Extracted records
(* ===== verification/OperatorProfile.v ===== *)
(** * OperatorProfile: the limits one operator profile gives a symbol

    [application/operator_profile.py], the runtime limits of
    [shared/models/risk.py] and the authority of an entry
    ([application/production_strategy.py]).  A profile is JSON whose numbers are
    numbers; an absent key is [None]. *)
From S2P Require Import Prelude PyDecimal PyValue State Receipts Candidates Cycle RiskTiers.
Local Open Scope Z_scope.

(** ** Who may open exposure *)

Record EntryAuthorityResolution := mkAuthority {
  ea_authority : EntryAuthority; ea_reason : string; ea_active_strategy_id : option string; ea_promotion_eligible : bool }.
Definition NO_AUTHORIZED_PRODUCTION_STRATEGY : string := "NO_AUTHORIZED_PRODUCTION_STRATEGY".

Definition resolve_entry_authority (production_authorized : bool) (production_strategy_id : option string)
    (forward_authorized : bool) (forward_strategy_id : option string) (execution_mode : V2ExecutionMode)
    (operator_testnet_canary_enabled explicit_testnet_canary : bool) : EntryAuthorityResolution :=
  let testnet := bool_decide (execution_mode = BINANCE_TESTNET) in
  if production_authorized then mkAuthority AUTH_PRODUCTION "production_approved" production_strategy_id true
  else if testnet && forward_authorized then
    mkAuthority AUTH_TESTNET_FORWARD "testnet_forward_authorized" forward_strategy_id false
  else if testnet && operator_testnet_canary_enabled && explicit_testnet_canary then
    mkAuthority AUTH_TESTNET_CANARY "testnet_canary_enabled" (Some "testnet_sampling_v2") false
  else mkAuthority AUTH_NONE NO_AUTHORIZED_PRODUCTION_STRATEGY None false.

(** ** Profiles and settings *)

Definition PAPER_RISK_PER_TRADE : Dec := mkDec 1 (-1).
Definition PAPER_MAX_MARGIN_FRACTION : Dec := mkDec 5 (-2).
Definition PAPER_MAX_SYMBOL_EXPOSURE : Dec := mkDec 15 (-1).
Definition PAPER_MAX_TOTAL_EXPOSURE : Dec := mkDec 75 (-1).
Definition PAPER_MAX_OPEN_POSITIONS : Z := 5.
Definition PAPER_MAX_LEVERAGE : Dec := mkDec 300 (-1).

(** [op_order_notional_usdt] tells an absent key from a null; the tiers are
    [None] when their key is absent or not a mapping. *)
Record ExecutionProfile := mkProfile {
  op_asset_risk_tiers : option (Tiers AssetTierPayload); op_max_symbol_exposure : option Dec; op_max_leverage : option Dec;
  op_order_notional_usdt : option (option Dec); op_risk_per_trade : option Dec; op_max_margin_fraction : option Dec;
  op_max_open_positions : option Z; op_max_total_exposure : option Dec; op_sampling_fallback_enabled : bool;
  op_volatility_risk_tiers : option (Tiers VolTierPayload) }.
Definition no_profile : ExecutionProfile := mkProfile None None None None None None None None false None.

Record V2ExecutionSettings := mkSettings {
  vs_risk_per_trade : Dec; vs_max_leverage : Z; vs_max_margin_fraction : Dec; vs_order_notional_usdt : option Dec;
  vs_max_position_fraction : Dec; vs_max_open_positions : Z; vs_max_total_exposure : Dec;
  vs_sampling_fallback_enabled : bool; vs_volatility_multiplier : Dec; vs_volatility_no_new_entry : bool;
  vs_tier_recommended_leverage : option Z; vs_tier_would_reduce : bool; vs_tier_enforced : bool;
  vs_volatility_enforced : bool; vs_canary_contract_applied : bool }.

(** [int(d)] *)
Definition int_of (d : Dec) : Z := if 0 <=? dexp d then coef d * 10 ^ dexp d else Z.quot (coef d) (10 ^ (- dexp d)).
(** [min(x, y)] unless [y] is None. *)
Definition min_present (x : Dec) (y : option Dec) : Dec := match y with Some y => dmin x y | None => x end.

(** The limits before volatility: risk, leverage, margin, position. *)
Record Envelope := mkEnvelope { ev_risk : Dec; ev_leverage : Dec; ev_margin : Dec; ev_position : Dec }.

Definition profile_exposure (p : ExecutionProfile) : Dec :=
  cap_directional_position_fraction (default PAPER_MAX_SYMBOL_EXPOSURE (op_max_symbol_exposure p)).
Definition profile_risk (p : ExecutionProfile) : Dec := default PAPER_RISK_PER_TRADE (op_risk_per_trade p).
Definition profile_margin (p : ExecutionProfile) : Dec :=
  dmin (default PAPER_MAX_MARGIN_FRACTION (op_max_margin_fraction p)) (mkDec 5 (-2)).

Section settings.
Context {F : Floats}.

Definition profile_envelope (p : ExecutionProfile) : Envelope :=
  mkEnvelope (profile_risk p) (cap_directional_leverage (default PAPER_MAX_LEVERAGE (op_max_leverage p)))
    (profile_margin p) (profile_exposure p).

Definition tier_envelope (p : ExecutionProfile) (tier : AssetRiskTierSettings) : Envelope :=
  let leverage := min_present (at_leverage tier) (cap_directional_leverage <$> op_max_leverage p) in
  mkEnvelope (min_present (profile_risk p) (at_risk_per_trade tier))
    (min_present leverage (cap_directional_leverage <$> at_max_leverage tier))
    (min_present (profile_margin p) (at_max_margin_fraction tier))
    (dmin (at_max_position_fraction tier) (profile_exposure p)).

Definition base_envelope (symbol : string) (p : ExecutionProfile) : res Envelope :=
  match op_asset_risk_tiers p with
  | Some ((_ :: _) as tiers) => tier ← resolve_asset_risk_tier symbol tiers; Ok (tier_envelope p tier)
  | _ => Ok (profile_envelope p)
  end.

(** Volatility scales the limits down. *)
Definition scaled (multiplier : Dec) (e : Envelope) : Envelope :=
  if dltb multiplier (dint 1) then
    mkEnvelope (dmul (ev_risk e) multiplier)
      (dmax (dint 1) (to_integral_value ROUND_DOWN (dmul (ev_leverage e) multiplier)))
      (dmul (ev_margin e) multiplier) (dmul (ev_position e) multiplier)
  else e.

Definition order_notional (p : ExecutionProfile) : res (option Dec) :=
  match op_order_notional_usdt p with
  | None => Ok None
  | Some None => Raise (OtherException "InvalidOperation")
  | Some (Some x) => Ok (Some x)
  end.

Definition resolve_v2_execution_settings (symbol : string) (execution_profile : option ExecutionProfile) :
    res V2ExecutionSettings :=
  let p := default no_profile execution_profile in
  base ← base_envelope symbol p;
  notional ← order_notional p;
  volatility ← resolve_volatility_adjustment symbol (default [] (op_volatility_risk_tiers p));
  let e := scaled volatility.1 base in
  Ok (mkSettings (ev_risk e) (int_of (ev_leverage e)) (ev_margin e) notional (ev_position e)
        (default PAPER_MAX_OPEN_POSITIONS (op_max_open_positions p))
        (default PAPER_MAX_TOTAL_EXPOSURE (op_max_total_exposure p)) (op_sampling_fallback_enabled p)
        volatility.1 volatility.2 (Some (int_of (ev_leverage base))) false true true false).

(** ** The canary contract *)

Definition apply_testnet_canary_runtime_contract (s : V2ExecutionSettings) (symbol : string)
    (execution_mode : V2ExecutionMode) (entry_authority : EntryAuthority) (candidate_lane : option CandidateLane) :
    V2ExecutionSettings :=
  if bool_decide (execution_mode = BINANCE_TESTNET) && bool_decide (entry_authority = AUTH_TESTNET_CANARY)
     && bool_decide (symbol ∈ TESTNET_CANARY_SYMBOLS)
     && match candidate_lane with Some lane => bool_decide (lane = TESTNET_SAMPLING) | None => true end
  then mkSettings CANARY_RISK_PER_TRADE CANARY_MAX_LEVERAGE CANARY_MAX_MARGIN_FRACTION (Some CANARY_MAX_NOTIONAL_USDT)
         CANARY_MAX_SYMBOL_EXPOSURE CANARY_MAX_OPEN_POSITIONS CANARY_MAX_TOTAL_EXPOSURE (vs_sampling_fallback_enabled s)
         (vs_volatility_multiplier s) (vs_volatility_no_new_entry s) (vs_tier_recommended_leverage s)
         match vs_tier_recommended_leverage s with Some l => l <? CANARY_MAX_LEVERAGE | None => false end
         false false true
  else s.

(** The limits and the kill switch of a [CycleRequest] of the scheduler entry. *)
Definition requested_sizing (s : V2ExecutionSettings) (entry_authority : EntryAuthority) : SizingLimits :=
  mkSizing (vs_risk_per_trade s) (vs_max_leverage s) (vs_max_margin_fraction s) (vs_order_notional_usdt s)
    (vs_max_position_fraction s)
    (if bool_decide (entry_authority = AUTH_TESTNET_CANARY) then Some (vs_max_open_positions s) else None)
    (vs_max_total_exposure s).
Definition requested_kill_switch (s : V2ExecutionSettings) : bool :=
  vs_volatility_no_new_entry s && vs_volatility_enforced s.
End settings.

# Exercise prompt
Where does the word "true" occur in the records? Return every line that holds it.

# Answer section
  if production_authorized then mkAuthority AUTH_PRODUCTION "production_approved" production_strategy_id true
        volatility.1 volatility.2 (Some (int_of (ev_leverage base))) false true true false).
     && match candidate_lane with Some lane => bool_decide (lane = TESTNET_SAMPLING) | None => true end
         false false true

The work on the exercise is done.